[Exercise goal]:
For each line of the data below, copy it if it holds the word "forall".

[Records for the exercise]:
++++++++++

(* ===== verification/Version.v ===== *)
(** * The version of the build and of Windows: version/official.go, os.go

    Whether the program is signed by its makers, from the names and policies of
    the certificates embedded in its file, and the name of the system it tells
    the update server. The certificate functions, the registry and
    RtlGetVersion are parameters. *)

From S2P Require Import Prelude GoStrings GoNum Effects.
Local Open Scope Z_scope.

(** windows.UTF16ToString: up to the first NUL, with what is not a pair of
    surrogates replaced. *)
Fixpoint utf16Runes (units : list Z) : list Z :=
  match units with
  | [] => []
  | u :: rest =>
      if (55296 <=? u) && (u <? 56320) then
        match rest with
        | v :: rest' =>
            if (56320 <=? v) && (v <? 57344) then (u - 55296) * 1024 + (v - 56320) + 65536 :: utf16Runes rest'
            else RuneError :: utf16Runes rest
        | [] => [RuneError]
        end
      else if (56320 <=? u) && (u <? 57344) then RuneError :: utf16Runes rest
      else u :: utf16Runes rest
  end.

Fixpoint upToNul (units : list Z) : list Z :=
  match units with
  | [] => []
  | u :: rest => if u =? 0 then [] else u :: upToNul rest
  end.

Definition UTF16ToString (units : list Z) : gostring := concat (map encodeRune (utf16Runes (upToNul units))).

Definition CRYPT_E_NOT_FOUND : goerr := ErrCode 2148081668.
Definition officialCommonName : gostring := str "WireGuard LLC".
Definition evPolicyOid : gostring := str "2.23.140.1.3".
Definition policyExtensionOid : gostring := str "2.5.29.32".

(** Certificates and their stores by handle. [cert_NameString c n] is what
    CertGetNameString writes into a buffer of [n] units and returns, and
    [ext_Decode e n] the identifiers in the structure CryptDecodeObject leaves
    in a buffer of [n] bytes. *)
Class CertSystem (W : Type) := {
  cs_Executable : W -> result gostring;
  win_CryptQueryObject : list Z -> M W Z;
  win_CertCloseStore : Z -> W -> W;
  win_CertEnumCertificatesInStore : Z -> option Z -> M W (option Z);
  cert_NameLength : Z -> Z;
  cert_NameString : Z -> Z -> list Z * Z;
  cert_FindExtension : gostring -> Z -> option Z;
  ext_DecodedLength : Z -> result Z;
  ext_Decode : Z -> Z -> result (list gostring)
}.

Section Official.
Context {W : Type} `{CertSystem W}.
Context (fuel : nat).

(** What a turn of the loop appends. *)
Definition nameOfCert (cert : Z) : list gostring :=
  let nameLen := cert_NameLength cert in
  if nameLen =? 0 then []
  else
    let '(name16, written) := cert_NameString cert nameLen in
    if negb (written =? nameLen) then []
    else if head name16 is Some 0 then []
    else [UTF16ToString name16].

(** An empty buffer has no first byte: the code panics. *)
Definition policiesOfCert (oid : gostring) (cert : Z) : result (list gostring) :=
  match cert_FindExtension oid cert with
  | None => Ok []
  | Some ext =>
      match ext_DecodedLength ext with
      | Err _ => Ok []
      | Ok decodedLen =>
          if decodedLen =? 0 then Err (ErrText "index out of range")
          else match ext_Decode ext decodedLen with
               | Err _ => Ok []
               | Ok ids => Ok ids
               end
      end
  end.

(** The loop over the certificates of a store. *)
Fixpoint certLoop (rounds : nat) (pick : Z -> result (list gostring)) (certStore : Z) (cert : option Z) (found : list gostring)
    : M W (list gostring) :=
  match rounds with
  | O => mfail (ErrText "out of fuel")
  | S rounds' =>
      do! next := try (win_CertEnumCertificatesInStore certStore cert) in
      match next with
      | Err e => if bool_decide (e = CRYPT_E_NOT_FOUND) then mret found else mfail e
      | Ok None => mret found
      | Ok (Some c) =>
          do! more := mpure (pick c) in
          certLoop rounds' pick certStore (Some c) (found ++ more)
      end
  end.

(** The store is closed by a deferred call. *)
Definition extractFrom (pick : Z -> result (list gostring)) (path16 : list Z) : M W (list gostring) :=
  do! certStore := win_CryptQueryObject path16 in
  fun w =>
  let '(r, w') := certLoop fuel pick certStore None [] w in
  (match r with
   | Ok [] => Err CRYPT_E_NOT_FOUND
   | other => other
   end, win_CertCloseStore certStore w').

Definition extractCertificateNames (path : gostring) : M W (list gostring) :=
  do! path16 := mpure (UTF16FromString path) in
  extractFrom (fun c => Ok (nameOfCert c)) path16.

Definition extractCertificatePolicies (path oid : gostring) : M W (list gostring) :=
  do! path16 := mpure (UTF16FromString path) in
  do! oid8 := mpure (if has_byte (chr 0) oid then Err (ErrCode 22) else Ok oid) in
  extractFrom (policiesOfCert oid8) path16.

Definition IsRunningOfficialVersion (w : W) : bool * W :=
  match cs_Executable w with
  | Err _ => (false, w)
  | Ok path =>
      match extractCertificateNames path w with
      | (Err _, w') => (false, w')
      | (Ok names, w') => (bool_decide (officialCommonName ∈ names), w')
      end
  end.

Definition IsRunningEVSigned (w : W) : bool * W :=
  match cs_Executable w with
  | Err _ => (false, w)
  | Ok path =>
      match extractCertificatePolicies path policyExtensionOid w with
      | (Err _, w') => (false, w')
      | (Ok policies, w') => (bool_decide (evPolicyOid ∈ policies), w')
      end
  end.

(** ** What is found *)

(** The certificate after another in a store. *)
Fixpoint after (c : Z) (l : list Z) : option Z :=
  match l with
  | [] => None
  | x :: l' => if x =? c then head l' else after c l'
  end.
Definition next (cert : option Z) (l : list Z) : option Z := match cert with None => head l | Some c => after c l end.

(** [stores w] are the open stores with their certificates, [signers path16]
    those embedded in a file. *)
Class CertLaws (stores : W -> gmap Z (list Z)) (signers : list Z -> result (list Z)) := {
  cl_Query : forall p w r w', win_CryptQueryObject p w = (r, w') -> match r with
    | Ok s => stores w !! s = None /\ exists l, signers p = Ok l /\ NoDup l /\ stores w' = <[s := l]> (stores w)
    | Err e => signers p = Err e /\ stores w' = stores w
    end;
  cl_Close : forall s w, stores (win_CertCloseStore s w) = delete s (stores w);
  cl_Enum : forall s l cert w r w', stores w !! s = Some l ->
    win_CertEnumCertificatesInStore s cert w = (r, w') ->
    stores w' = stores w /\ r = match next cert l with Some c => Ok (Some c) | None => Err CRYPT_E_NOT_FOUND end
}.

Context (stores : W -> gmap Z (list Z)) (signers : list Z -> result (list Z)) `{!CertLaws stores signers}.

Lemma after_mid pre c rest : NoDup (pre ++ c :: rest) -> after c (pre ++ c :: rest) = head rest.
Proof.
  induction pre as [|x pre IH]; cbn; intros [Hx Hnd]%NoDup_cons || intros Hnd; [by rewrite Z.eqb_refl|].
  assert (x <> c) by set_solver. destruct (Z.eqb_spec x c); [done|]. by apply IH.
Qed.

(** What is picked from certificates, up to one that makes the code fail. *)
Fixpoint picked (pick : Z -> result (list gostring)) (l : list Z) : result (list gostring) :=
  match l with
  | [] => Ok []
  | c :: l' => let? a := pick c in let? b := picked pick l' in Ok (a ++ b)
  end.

++++++++++

[Exercise response]:
  cl_Query : forall p w r w', win_CryptQueryObject p w = (r, w') -> match r with
  cl_Close : forall s w, stores (win_CertCloseStore s w) = delete s (stores w);
  cl_Enum : forall s l cert w r w', stores w !! s = Some l ->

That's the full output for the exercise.